と、同時に、前にDockerfileを確認と言っていましたが、CodeBuildではECRに登録したDockerイメージを使用します。
ちゃんとbuildspec.ymlと合わせて、CodeBuildでもDockerイメージが使用できるように調整しましょう!
テストコードもここでコマンドを叩いてテストできるので、1度はとりあえずビルドかけてみるがいいでしょう。
CodeBuildのログ
ログですが、ビルドするとAWSコンソールでビルド履歴が確認できます。
そこの各項目の詳細を開くと、出力:ログ
からCloudWatchに飛ぶので確認できます。
どこのコマンドでコケているんだ〜とかチェックできます。
Elastic Beanstalk
EBには、大きくアプリとその環境という枠組みを作成することになります。
例えば、1つアプリ作成して、環境を複数作成し、Blue/Greenデプロイ構成を作成することができます。
環境をステージングと本番に分けてもいいですね。
EBの場合はけっこう設定する項目があります。
- 環境枠の選択 (Web環境 or Worker環境)
- 基本設定 > プラットフォーム
- 基本設定 > アプリケーションコード
- さらにオプションを設定 > ソフトウェア / インスタンス / 容量 / ロードバランサー / ローリング更新とデプロイ / セキュリティ / モニタリング / 通知 / ネットワーク / データベース / タグ
ほんとは全て気にしないといけないのですが、特に気にしたのが、ネットワークとロードバランサー(ALB)ですかね〜。

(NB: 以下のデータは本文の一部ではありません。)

Lemma matchstar_here (f : list Z -> bool) c r :
  (forall text, f text = true <-> here r text) ->
  forall text, matchstar f c text = true <-> here (Star c :: r) text.
Proof.
  intros Hf text. induction text as [|t text IH]; cbn [matchstar]; rewrite orb_true_iff, Hf.
  - split.
    + intros [(a & b & E & Hm)|[=]]. exists a, b. split; [done|]. exact (m_star c r [] a b (Forall_nil_2 _) Hm).
    + intros (a & b & E & Hm). left. inversion Hm; subst. destruct a1; [|done]. by exists a2, b.
  - rewrite andb_true_iff, orb_true_iff, !Z.eqb_eq, IH. split.
    + intros [(a & b & E & Hm)|(Hc & a & b & E & Hm)].
      * exists a, b. split; [done|]. exact (m_star c r [] a b (Forall_nil_2 _) Hm).
      * inversion Hm; subst. exists (t :: (a1 ++ a2)), b. split; [done|].
        change (t :: a1 ++ a2) with ((t :: a1) ++ a2). constructor; [|done]. constructor; [|done]. unfold stands. intuition.
    + intros (a & b & E & Hm). inversion Hm as [| | |? ? a1 a2 ? Hs Hm']; subst.
      destruct a1 as [|t1 a1]; [left; by exists a2, b|]. right. inversion Hs as [|? ? Ht Hs']; subst.
      injection E as -> ->. split; [unfold stands in Ht; intuition|]. exists (a1 ++ a2), b.
      split; [done|]. by constructor.
Qed.

Lemma one_here (f : list Z -> bool) c r text :
  (forall text, f text = true <-> here r text) ->
  match text with [] => false | t :: text' => ((c =? 46) || (c =? t)) && f text' end = true <-> here (One c :: r) text.
Proof.
  intros Hf. destruct text as [|t text].
  - split; [done|]. intros (a & b & E & Hm). inversion Hm; subst. done.
  - rewrite andb_true_iff, orb_true_iff, !Z.eqb_eq, Hf. split.
    + intros (Hc & a & b & -> & Hm). exists (t :: a), b. split; [done|]. by constructor.
    + intros (a & b & E & Hm). inversion Hm; subst. injection E as -> ->. split; [done|]. by exists a0, b.
Qed.
(** What [runcmd] reads at the positions of the words: no NUL falls inside
    another word. *)
Lemma parsed_words buf c q eq : 0 ∉ buf -> parse buf (parse_fuel buf) = POk (c, es buf) -> (q, eq) ∈ cmd_words c ->
  word_ok buf q eq /\ str_at (nulterminate c buf) q = take (eq - q) (drop q buf).
Proof.
  intros H0 Hp Hin. apply (parse_iff buf H0) in Hp as (ts & Hl & Hg).
  assert (Hws : forall w, w ∈ cmd_words c -> word_ok buf w.1 w.2).
  { intros [q' eq'] Hw. eapply lexes_words; [done|]. by apply (g_line_words _ _ Hg). }
  split; [by apply (Hws (q, eq))|]. rewrite nulterminate_eq. by apply terminate_word.
Qed.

EBだとデフォルトで、Classic Load Balancer (CLB)になってしまいます。なので、ALBに変更します。
CLBではWAFを使用できませんが、ALBは使用できたりします。
ネットワークは、あれです、会社のルール的なやつです...w
上記を設定し、プラットフォームを使用したい言語に合わせてzip化してとりあえず手動であげれば動きます。
※ 設定内容は環境作成後、変更は可能ですが、インスタンスが新規で作成されたりするので、できれば最初の段階で設定値は運用するにあたっての設定にしといた方が後々楽かと思います。
インスタンスのセキュリティグループの追加でも環境の再構築が始まりました。
とまあ、とりあえずこんなもんかなというEBが作成できてしまえば、設定の保存ができるのでいくらでも環境の作成&削除が可能です。
あんまりこだわっても仕方ないのでね。。w
開発する段階で徐々に調整していくのがいいかもしれません。
.ebextensions
EBには、.ebextensionsというその環境のAWSリソースをカスタマイズできる機能(設定ファイル)を持つことができます。
プロジェクトに.ebextensions
というフォルダを作成し、その中にxxxx.config
というファイルをYAMLかJSON形式で書いて、置いておけばいいです。
.config
という拡張子で認識するので、ファイル名は任意で複数置くこともできます。
また、JSONで記述可能ですが、公式ではYAML形式を推奨しているようです。
CodeBuildでも設定ファイルあるのに、EBでもか.... と思ってしました。
例としてこんなかんじかけます。(パッケージ入れたり環境変数設定したり立ち上げ時のサーバーにファイル生成したり...)
packages:
yum:
パッケージ名[]
commands:
01-xxxxx-command:
command: なんかコマンド
02-xxxxx-command:
command: なんかコマンド
test: なんかコマンド
files:
"/path/to/you/want/create/file.sh" :
mode: ""
owner: root
group: root
content: |
ファイルの内容
EBのTips
1つ私が詰まって1日費やした箇所があります。
EBの仕組みとして、覚えておかないといけなかったっぽい。。
.ebextensionsをもちろん使用していたのですが、ログを確認するとどうもその記述が悪くあるコマンドでこけていた。。。
エラー内容もよくみるものだし、内容は把握していたのに何故かうまくいかない。。
結論としては、.ebextensionsで記述したコマンドが実行される場所に鍵がありました。
EBがの.ebextensionsが実行される場所は、/var/app/ondeck
というディレクトリがワーキングディレクトリになっています。
コマンドが正常に全て完了すると、ondeckディレクトリはなくなって、current
ディレクトリにプロジェクトがコピーされ、デプロイの完了になります。
おーーなるほどーーと思い、コマンドを修正したら見事EBのヘルスがOkになりました。。w
ここまで
大体山場を抑えたら、あとはCodePipelineで各サービスを紐づけしていくのみです。
特に難しい操作はありません。ポチポチしていけば、大丈夫です。
Githubの指定したブランチにpushされた時に、CodePipelineが発火します。
AWSのコンソールの進捗状況をみていると、今どこで処理されているのかが確認できます。
まとめ
今回はシンプルな自動化のフローを考えました。
この他、承認フローとして、Lambdaをかませて、Slackのあるチャンネルに通知 > Slack上で任意のユーザーの承認を得る > ステージングに変更を適用などできます。またビルド後のテストのフローもビルド先を増やせば複数できるのかな?
ほんとに色んな方法があるので、いろいろ試してみたいものです!
ただ、他サービスを入れてしまうと運用コストが高くなってしまうので、できるだけシンプルに簡単にを意識したいと改めて思いました。